Staff start-up costs for a new post primary Irish language school in South Derry have totalled £91,000, that’s on top of an estimated £1m spent on building the school in the first place.
Gaelcholáiste Dhoire in Dungiven opened on 1 September with 14 pupils enrolled, which means that the start-up costs work out at £6,500 per student.
The costs were revealed by Education minister John O’Dowd at the Northern Ireland Assembly, after a question tabled by DUP MLA Gregory Campbell asking for details of the initial costs associated with the school, including salaries, pension contributions of all staff in the first year, any capital costs, planning and any other associated costs.
Earlier in the year, O’Dowd was pressed to justify spending almost £1m on the Dungiven school – after he announced plans to slash 1,500 jobs from schools due to cutbacks.
He has warned that budget cuts of £28m will result in 500 job losses for teachers and 1,000 for non-teaching staff across Northern Ireland’s new education regions.
“As each year passes, the decisions you have to make then become more and more difficult,” he said.

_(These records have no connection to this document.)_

(** * yarn.build audit engine: freshness catalog, workspace auditor,
      project auditor and report inspector

    A shallow embedding of the TypeScript classes [FreshnessDetector],
    [FreshnessCatalog], [WorkspaceReport], [WorkspaceAuditor],
    [ProjectAuditor] and [ReportInspector], followed by the properties the
    specification states about them.

    Conventions of the embedding.
    - A JavaScript [Map] is an association list in insertion order
      ([JsMap]); [set] on a key that is present replaces the value where the
      key stands, otherwise the pair is appended.
    - A field of type [boolean | undefined] is an [option bool]; [None] is
      [undefined].  [truthy] is the test an [if] performs on it.
    - Objects compared by reference ([Descriptor], [Workspace]) are records
      compared with [=]; a descriptor carries its reference explicitly.
    - Timestamps are milliseconds, taken in [Z].
    - The mutable state of one run (catalog, traversal path, clock, and a
      trace of the detector's invocations) is the record [Run.t], threaded
      through every call.  The recursion of the auditor carries fuel; [None]
      means the fuel ran out.
    - The file system is read as it stands when the run starts, and every
      folder asked for can be listed.  The auditors are followed on the
      schedule in which each [await] is resumed before anything else runs;
      the one suspension point that matters for the catalog is split out in
      [FreshnessCatalog.isFresh_enter] and [isFresh_resume], and calls of
      the catalog that are under way together are followed in
      [Interleaving].
    - [FreshnessCatalog] and [WorkspaceAuditor] are followed over a log of
      the previous run whose [get] returns ([RunLog]), as their types have
      it.  [ProjectAuditor] loads the configuration of the project in that
      place, whose [get] throws on a key it does not hold; the catalog and
      the auditor are followed over it in [OverConfiguration], with what is
      thrown made explicit ([outcome]). *)

From Stdlib Require Import List String ZArith Bool Arith Lia.
Import ListNotations.

Set Implicit Arguments.
Local Set Warnings "-register-all".

(* ------------------------------------------------------------------ *)
(** ** JavaScript [Map] *)

Module JsMap.
Section Ops.
Variables K V : Type.
Variable K_eq_dec : forall a b : K, {a = b} + {a <> b}.

Definition t := list (K * V).

Definition empty : t := [].

Fixpoint get (k : K) (m : t) : option V :=
  match m with
  | [] => None
  | (k', v) :: m' => if K_eq_dec k k' then Some v else get k m'
  end.

Definition has (k : K) (m : t) : bool :=
  match get k m with Some _ => true | None => false end.

Fixpoint set (k : K) (v : V) (m : t) : t :=
  match m with
  | [] => [(k, v)]
  | (k', v') :: m' =>
      if K_eq_dec k k' then (k', v) :: m' else (k', v') :: set k v m'
  end.
(** * ical.py: week-window selection, recurrence expansion and rendering

    A shallow embedding of [ical.py] (the Outlook calendar weekly
    extractor) together with the properties of its window filter, its
    recurrence expansion and its Markdown rendering.

    Layout: strings ([in], [split], [strip]), the [datetime] values of
    Python, the exception/state monad in which the script runs, the
    external collaborators (HTTP, the icalendar decoder, dateutil's rule
    engine, the clock, the file system), then the functions of the script
    in source order, and finally the theorems. *)

From Stdlib Require Import ZArith List String Ascii Bool Lia Sorted Permutation.
Import ListNotations.
Local Open Scope string_scope.
Local Open Scope Z_scope.

(* ===================================================================== *)
(** ** Strings *)
(* ===================================================================== *)

Module Str.

(** [s.startswith(p)] *)
Fixpoint startswith (p s : string) : bool :=
  match p, s with
  | EmptyString, _ => true
  | String a p', String b s' => Ascii.eqb a b && startswith p' s'
  | String _ _, EmptyString => false
  end.

(** [p in s] *)
Fixpoint contains (p s : string) : bool :=
  startswith p s ||
  match s with
  | EmptyString => false
  | String _ s' => contains p s'
  end.

(** [s.split(sep)] for a non-empty [sep]: the result is never empty, so it
    is computed as its first segment and the list of the following ones.
    [skip] counts the characters of a matched separator still to drop. *)
Fixpoint split_go (sep s : string) (skip : nat) : string * list string :=
  match s with
  | EmptyString => (EmptyString, [])
  | String c s' =>
      match skip with
      | S k => split_go sep s' k
      | O =>
          if startswith sep s
          then (EmptyString,
                let (h, t) := split_go sep s' (Nat.pred (String.length sep)) in
                h :: t)
          else let (h, t) := split_go sep s' O in (String c h, t)
      end
  end.

Definition split (sep s : string) : list string :=
  let (h, t) := split_go sep s O in h :: t.

(** [sep.join(l)] *)
Fixpoint join (sep : string) (l : list string) : string :=
  match l with
  | [] => EmptyString
  | [x] => x
  | x :: l' => x ++ sep ++ join sep l'
  end.

(** The characters [str.strip()] removes, among the ASCII ones. *)
Definition isspace (c : ascii) : bool :=
  let n := nat_of_ascii c in
  ((9 <=? n) && (n <=? 13) || (28 <=? n) && (n <=? 32))%nat.

Fixpoint lstrip (s : string) : string :=
  match s with
  | EmptyString => EmptyString
  | String c s' => if isspace c then lstrip s' else s
  end.

Fixpoint rstrip (s : string) : string :=
  match s with
  | EmptyString => EmptyString
  | String c s' =>
      match rstrip s' with
      | EmptyString => if isspace c then EmptyString else String c EmptyString
      | r => String c r
      end
  end.

Definition strip (s : string) : string := rstrip (lstrip s).

(** The decimal text of a non-negative number, and the same padded with
    zeros to [width] digits, as [%02d] and [%04d] print it. *)
Definition digit (n : Z) : ascii := ascii_of_nat (48 + Z.to_nat (n mod 10)).

Fixpoint digits (fuel : nat) (n : Z) (acc : string) : string :=
  match fuel with
  | O => acc
  | S f =>
      let acc' := String (digit n) acc in
      if n / 10 =? 0 then acc' else digits f (n / 10) acc'
  end.

Definition decimal (n : Z) : string := digits (S (Z.to_nat (Z.log2 n))) n EmptyString.

Fixpoint zeros (k : nat) : string :=
  match k with O => EmptyString | S k' => String "0" (zeros k') end.

Definition zfill (width : nat) (n : Z) : string :=
  let d := decimal n in zeros (width - String.length d) ++ d.

End Str.

(* ===================================================================== *)
(** ** Dates, date-times and durations *)
(* ===================================================================== *)

(** A [datetime.timedelta]: a signed number of microseconds. *)
Definition timedelta := Z.

Definition US_PER_SECOND : Z := 1000000.
Definition US_PER_MINUTE : Z := 60 * US_PER_SECOND.
Definition US_PER_HOUR : Z := 60 * US_PER_MINUTE.
Definition US_PER_DAY : Z := 24 * US_PER_HOUR.

(** [date.min.toordinal()] and [date.max.toordinal()]: 0001-01-01 and
    9999-12-31 in the proleptic Gregorian ordinal. *)
Definition MINORDINAL : Z := 1.
Definition MAXORDINAL : Z := 3652059.

(** A [datetime.datetime]. The calendar and clock fields are kept as one
    number, the microseconds of the wall clock counted from midnight of
    ordinal 0, so that [wall / US_PER_DAY] is [toordinal()] and
    [wall mod US_PER_DAY] is the time of day. [tzinfo] is [None] for a naive
    value and otherwise the offset from UTC, in microseconds, that the zone
    has at that value; two aware values are compared and subtracted as the
    instants [wall - offset]. *)
Record datetime := mkdatetime { wall : Z; tzinfo : option Z }.

(** [datetime.timezone.utc] *)
Definition utc : Z := 0.

(** What [component.get('dtstart').dt] can be: a [datetime.date] that is not
    a date-time (its ordinal), or a [datetime.datetime]. *)
Inductive dt :=
| Date (ordinal : Z)
| DateTime (d : datetime).

Module Cal.

(** Calendar arithmetic, as in CPython's [_pydatetime]. *)
Definition is_leap (y : Z) : bool :=
  (y mod 4 =? 0) && (negb (y mod 100 =? 0) || (y mod 400 =? 0)).

Definition days_before_year (y : Z) : Z :=
  let y' := y - 1 in y' * 365 + y' / 4 - y' / 100 + y' / 400.

Definition days_before_month (y m : Z) : Z :=
  nth (Z.to_nat m) [0; 0; 31; 59; 90; 120; 151; 181; 212; 243; 273; 304; 334] 0
  + (if (2 <? m) && is_leap y then 1 else 0).

Definition ymd2ord (y m d : Z) : Z :=
  days_before_year y + days_before_month y m + d.
Definition VarRef (ref : VarRefArg) : M unit :=
  match ref with
  | RefNil => stk_Push (internal.NewElem (underscore ext) None)
  | RefAutoVar v =>
      stk_Push (internal.NewElem (ident ext (av_name v))
                  (Some (types.refType (av_typ v))))
  | RefVar v =>
      stk_Push (internal.NewElem (ident ext (types.var_name v))
                  (Some (types.refType (Some (types.var_type v)))))
  | RefOther ty => panic (LogPanic "TODO: VarRef" [ArgString ty])
  end.

Definition Val (v : any) : M unit :=
  pkg_ ← gets pkg;
  e ← lift (toExpr ext pkg_ v);
  stk_Push e.

(** A variadic flag [keyVal ...bool] or [ellipsis ...bool] that is given
    and true. *)
Definition flag_set (flag : list bool) : bool :=
  match flag with
  | b :: _ => b
  | [] => false
  end.

Definition check_assignable (what : string) (check : bool) (val : types.type)
    (arg : internal.Elem) : result ast.Expr :=
  if check && negb (AssignableTo ext (internal.Typ arg) val)
  then Err (LogPanic what [ArgType (internal.Typ arg); ArgType (Some val)])
  else Ok (internal.Val arg).

Definition MapLit (t : option (types.type * types.type)) (arity : Z) : M unit :=
  pkg_ ← gets pkg;
  if arity =? 0 then
    let t' := match t with
              | Some (k, e) => types.NewMap k e
              | None => types.NewMap (types.Typ types.String) TyEmptyInterface
              end in
    te ← lift (toMapType ext pkg_ t');
    stk_Push (internal.NewElem (ast.CompositeLit (Some te) []) (Some t'))
  else if negb (Z.land arity 1 =? 0) then
    panic (Panic "TODO: MapLit - invalid arity")
  else
    args ← stk_GetArgs arity;
    let check := bool_decide (is_Some t) in
    '(key, val, t') ←
      match t with
      | Some (k, e) => mret (k, e, types.NewMap k e)
      | None =>
          k ← lift (boundElementType args 0 arity 2);
          e ← lift (boundElementType args 1 arity 2);
          mret (k, e, types.NewMap (types.Default k) (types.Default e))
      end;
    lift (make (Z.shiftr arity 1));;
    (* for i := 0; i < arity; i += 2, with i = 2 * j *)
    elts ← lift (for_range 0 (Z.to_nat (Z.shiftr arity 1)) (λ j,
              let i := 2 * j in
              k ← index args i;
              e ← index args (i + 1);
              check_assignable "TODO: MapLit - can't assign %v to %v\n" check key k;;
              check_assignable "TODO: MapLit - can't assign %v to %v\n" check val e;;
              Ok (ast.KeyValueExpr (internal.Val k) (internal.Val e))));
    te ← lift (toMapType ext pkg_ t');
    stk_Ret arity (internal.NewElem (ast.CompositeLit (Some te) elts) (Some t')).

Definition SliceLit (t : option types.type) (arity : Z) (keyVal : list bool)
    : M unit :=
  if flag_set keyVal then panic (Panic "TODO: SliceLit in keyVal mode") else
  pkg_ ← gets pkg;
  if arity =? 0 then
    let t' := match t with
              | Some e => types.NewSlice e
              | None => types.NewSlice TyEmptyInterface
              end in
    te ← lift (toSliceType ext pkg_ t');
    stk_Push (internal.NewElem (ast.CompositeLit (Some te) []) (Some t'))
  else
    args ← stk_GetArgs arity;
    let check := bool_decide (is_Some t) in
    '(val, t') ←
      match t with
      | Some e => mret (e, types.NewSlice e)
      | None =>
          e ← lift (boundElementType args 0 arity 1);
          mret (e, types.NewSlice (types.Default e))
      end;
    lift (make arity);;
    elts ← lift (mapM (check_assignable "TODO: SliceLit - can't assign %v to %v\n"
                         check val) args);
    te ← lift (toSliceType ext pkg_ t');
    stk_Ret arity (internal.NewElem (ast.CompositeLit (Some te) elts) (Some t')).

(** [t] is the element type and the length of the array type; a nil [t]
    fails at [t.Elem()]. *)
Definition ArrayLit (t : option (types.type * Z)) (arity : Z) (keyVal : list bool)
    : M unit :=
  if flag_set keyVal then panic (Panic "TODO: ArrayLit in keyVal mode") else
  match t with
  | None => panic (RuntimeError "nil pointer dereference")
  | Some (val, n) =>
      if (0 <=? n) && (n <? arity) then
        panic (LogPanic "TODO: array index %v out of bounds [0:%v]\n"
                 [ArgInt arity; ArgInt n])
      else
        args ← stk_GetArgs arity;
        lift (make arity);;
        elts ← lift (mapM (check_assignable "TODO: ArrayLit - can't assign %v to %v\n"
                             true val) args);
        pkg_ ← gets pkg;
        te ← lift (toArrayType ext pkg_ (types.Array val n));
        stk_Ret arity (internal.NewElem (ast.CompositeLit (Some te) elts)
                         (Some (types.Array val n)))
  end.

Definition structFieldType (fields : list types.Var) (name : string)
    : option types.type :=
  types.var_type <$> List.find (λ fld, String.eqb (types.var_name fld) name) fields.

Definition fieldVal (x : ast.Expr) (struc : list types.Var) (name : string) : M unit :=
  match structFieldType struc name with
  | Some t =>
      stk_Ret 1 (internal.NewElem (ast.SelectorExpr x (ident ext name)) (Some t))
  | None => panic (Panic ("TODO: member not found - " +:+ name))
  end.

Definition methodTypeOf (typ : types.type) : result types.type :=
  match typ with
  | types.Signature sig =>
      Ok (types.NewSignature None (types.sig_params sig) (types.sig_results sig)
            (types.sig_variadic sig))
  | _ => Err (Panic "TODO: methodTypeOf")
  end.

Definition indirect (typ : option types.type) : option types.type :=
  match typ with
  | Some (types.Pointer elem) => Some elem
  | _ => typ
  end.

(** The loop of [MemberVal] over the methods of a named type: the first
    method of that name. *)
Definition findMethod (methods : list types.Func) (name : string)
    : option types.Func :=
  List.find (λ method, String.eqb (types.func_name method) name) methods.

Definition MemberVal (name : string) : M unit :=
  arg ← stk_Get (-1);
  match indirect (internal.Typ arg) with
  | Some (types.Named _ underlying methods) =>
      match findMethod methods name with
      | Some method =>
          mt ← lift (methodTypeOf (types.Func_Type method));
          stk_Ret 1 (internal.NewElem
                       (ast.SelectorExpr (internal.Val arg) (ident ext name))
                       (Some mt))
      | None =>
          match underlying with
          | types.Struct struc => fieldVal (internal.Val arg) struc name
          | _ => panic (Panic ("TODO: member not found - " +:+ name))
          end
      end
  | Some (types.Struct o) => fieldVal (internal.Val arg) o name
  | o => panic (LogPanic "TODO: MemberVal - unexpected type:" [ArgType o])
  end.

(** [v ...int]: the number of sources, the number of targets when left out. *)
Definition Assign_rhs (lhs : Z) (v : list Z) : Z :=
  match v with
  | r :: _ => r
  | [] => lhs
  end.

The minister went on to say that language teaching in primary schools was ending and that the new Education Authority is facing cuts of £9.9 million, mainly through staff reductions.
Speaking this week about Gaelcholáiste Dhoire, Minister O’Dowd said: “Total costs relating to the pre-opening period are currently estimated at £91,053. This amount covers salaries (including employer National Insurance cost), employer pension contributions, legal fees and insurance, consultancy, job adverts, equipment, signage, rent, marketing, travel and office overheads.
“It is not possible to disaggregate costs as to do so may disclose personal information about an individual,” said the Sinn Fein representative,
“The school’s running costs in the current financial year, which include the pension costs of all staff in the first year, will not be known until the current financial year ends on 31 March 2016.”